It was in August, when fashion news typically slows to a trickle, that New York-based IMG World’s purchase of Toronto Fashion Week was announced, prompting a collective “Whoa” among those who cover, attend and stage the shows at Canada’s biggest style extravaganza.
The handover from the Fashion Design Council of Canada to IMG Fashion, a division of the mammoth entertainment-management company, represents a significant moment for Toronto’s fashion industry – whether or not the ramifications are immediate. IMG Fashion had already been working with the FDCC in a consulting capacity for several seasons. But now, as Peter Levy, the company’s senior vice-president and managing director puts it, “we’re actually owning it and taking on the risk of producing it independently every season.”
And there is definitely some risk involved, even if IMG Fashion has flexed its managing muscles in New York, Berlin, Tokyo, Mumbai and Moscow. In Toronto, long-standing issues go well beyond seating arrangements (expect chairs instead of risers this week) and tent capacity: They include late positioning on the fashion calendar, scant international media coverage, a schedule programmed with too many tangential events and, more recently, various rogue shows.
In a phone interview, Levy acknowledges that some of these challenges will require time: “We’re a little cautious in general; we want to see what’s wrong before we’re sure it’s wrong.” One smart move: hiring Carolyn Quinn, the FDCC’s sharp associate producer, to be the de facto general manager; her expertise will provide a necessary bridge for future restructuring. (Robin Kay, the flamboyant showwoman who launched Fashion Week in Toronto 23 years ago, will maintain a symbolic grande-dame role.)
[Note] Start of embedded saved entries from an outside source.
(** * MedUX core: fields, models and admin registrations (medux/core)

    A shallow embedding of [medux/core/fields.py], [medux/core/models.py] and
    [medux/core/admin.py], together with the parts of Python and Django that
    these files call: argument binding of constructors, Django's field
    construction and validation pipeline, base64 decoding ([binascii]) and
    strict UTF-8 decoding.

    A Python [str] is a list of code points ([list Z]); [s2l] turns an ASCII
    Rocq string literal into one. Exceptions are the constructor [Raise] of
    [result]. *)

From Stdlib Require Import ZArith List String Ascii Bool Lia.
Import ListNotations.
Open Scope Z_scope.

(** ** Python values, exceptions and helpers *)

Inductive py_exc :=
| ValueError
| TypeError
| BinasciiError
| UnicodeDecodeError
| ValidationError
| IntegrityError
| AlreadyRegistered
| ImproperlyConfigured.

Inductive result (A : Type) :=
| Ok (a : A)
| Raise (e : py_exc).
Arguments Ok {A} a.
Arguments Raise {A} e.

Definition bind {A B} (m : result A) (f : A -> result B) : result B :=
  match m with Ok a => f a | Raise e => Raise e end.
Notation "x <- m ;; k" := (bind m (fun x => k))
  (at level 61, m at next level, right associativity).

(** A Python [str]: its code points. *)
Definition pystr := list Z.

Definition s2l (s : string) : pystr :=
  map (fun a => Z.of_nat (nat_of_ascii a)) (list_ascii_of_string s).

Fixpoint pystr_eqb (a b : pystr) : bool :=
  match a, b with
  | [], [] => true
  | x :: a', y :: b' => (x =? y) && pystr_eqb a' b'
  | _, _ => false
  end.

Lemma pystr_eqb_eq : forall a b, pystr_eqb a b = true <-> a = b.
Proof.
  induction a as [|x a IH]; destruct b as [|y b]; simpl;
    try (split; congruence).
  rewrite andb_true_iff, Z.eqb_eq, IH. split.
  - intros [-> ->]. reflexivity.
  - intros H. injection H. auto.
Qed.

Definition Zlen {A} (l : list A) : Z := Z.of_nat (List.length l).

(** ** Bit operations as arithmetic *)

Lemma lor_shiftl_small : forall a b n, 0 <= n -> 0 <= b < 2 ^ n ->
  Z.lor (Z.shiftl a n) b = Z.shiftl a n + b.
Proof.
  intros a b n Hn Hb.
  assert (Hland : Z.land (Z.shiftl a n) b = 0).
  { apply Z.bits_inj'. intros i Hi. rewrite Z.land_spec, Z.bits_0.
    destruct (Z.lt_ge_cases i n) as [Hlt | Hge].
    - rewrite Z.shiftl_spec_low by lia. reflexivity.
    - rewrite <- (Z.mod_small b (2 ^ n)) by lia.
      rewrite Z.mod_pow2_bits_high by lia. apply andb_false_r. }
  rewrite <- Z.lxor_lor by exact Hland.
  rewrite Z.add_nocarry_lxor by exact Hland. reflexivity.
Qed.

Lemma land_low : forall x n, 0 <= n -> Z.land x (2 ^ n - 1) = x mod 2 ^ n.
Proof.
  intros x n Hn. replace (2 ^ n - 1) with (Z.ones n).
  - apply Z.land_ones. assumption.
  - rewrite Z.ones_equiv. lia.
Qed.

Lemma land_3 : forall x, Z.land x 3 = x mod 4.
Proof. intro x. exact (land_low x 2 ltac:(lia)). Qed.
Lemma land_15 : forall x, Z.land x 15 = x mod 16.
Proof. intro x. exact (land_low x 4 ltac:(lia)). Qed.
Lemma land_63 : forall x, Z.land x 63 = x mod 64.
Proof. intro x. exact (land_low x 6 ltac:(lia)). Qed.
Lemma land_255 : forall x, Z.land x 255 = x mod 256.
Proof. intro x. exact (land_low x 8 ltac:(lia)). Qed.

Lemma shiftl_const : forall x n, 0 <= n -> Z.shiftl x n = x * 2 ^ n.
Proof. intros. apply Z.shiftl_mul_pow2. assumption. Qed.
Lemma shiftr_const : forall x n, 0 <= n -> Z.shiftr x n = x / 2 ^ n.
Proof. intros. apply Z.shiftr_div_pow2. assumption. Qed.

Ltac zcase :=
  repeat match goal with
  | |- context [if ?a <? ?b then _ else _] => destruct (Z.ltb_spec a b)
  | |- context [if ?a <=? ?b then _ else _] => destruct (Z.leb_spec a b)
  | |- context [if ?a =? ?b then _ else _] => destruct (Z.eqb_spec a b)
  end.

(** ** base64.b64decode (Python standard library)

    [b64decode(s)] with [validate=False]: a [str] argument is first encoded
    to ASCII ([ValueError] if it holds a non-ASCII code point), then handed
    to [binascii.a2b_base64] in its non-strict mode, whose C loop is
    modelled below character by character. *)

(** [table_a2b_base64]: the value of a base64 alphabet character, 255 for
    any other byte. *)
Definition table_a2b_base64 (c : Z) : Z :=
  if (65 <=? c) && (c <=? 90) then c - 65             (* A-Z *)
  else if (97 <=? c) && (c <=? 122) then c - 71       (* a-z *)
  else if (48 <=? c) && (c <=? 57) then c + 4         (* 0-9 *)
  else if c =? 43 then 62                             (* + *)
  else if c =? 47 then 63                             (* / *)
  else 255.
Among designers, fewer logistical hiccups and better global positioning, both possible under IMG Fashion’s leadership, would be well-received. Arthur Mendonça, who is celebrating his 10th year as a designer this season, started to notice improvements in the lead-up to his show in Toronto last March, when IMG’s influence was felt.
“Backstage, there was great flow and the whole set up was well organized,” he says. “It’s still a small fashion week, but it’s definitely growing.”
The goal, says Levy, is to focus on the talent. And expectations, at least for now, are measured. “The point is not to put Paris out of business,” he explains. “It’s to create a relevant marketplace with its own point of view and personality and connect that all the way through.”
Where to see and be seen at Toronto Fashion Week
After years of site changes, World MasterCard Fashion Week has made Toronto’s David Pecaut Square its (hopefully) permanent abode. Smack in the middle of the city’s Entertainment District, the locale works in terms of both glam factor and crowd control.
It will also be either home to or not far from the after-parties that designers, editors and models head to post-shows to blow off some steam. Most are invite-only, but a number may be worth crashing. They include Pink Tartan’s shindig at the Shangri-La (188 University Ave.) at 9 p.m. on Oct. 22, Pavoni’s blowout at the Thompson (550 Wellington St. W.) on Oct. 22 at 10 p.m., the Mackage bash at the Spoke Club (600 King St. West) at 8 p.m. on Oct. 24 and the Express fete (featuring Dragonette) in DP Square at 9 p.m. on Oct. 26.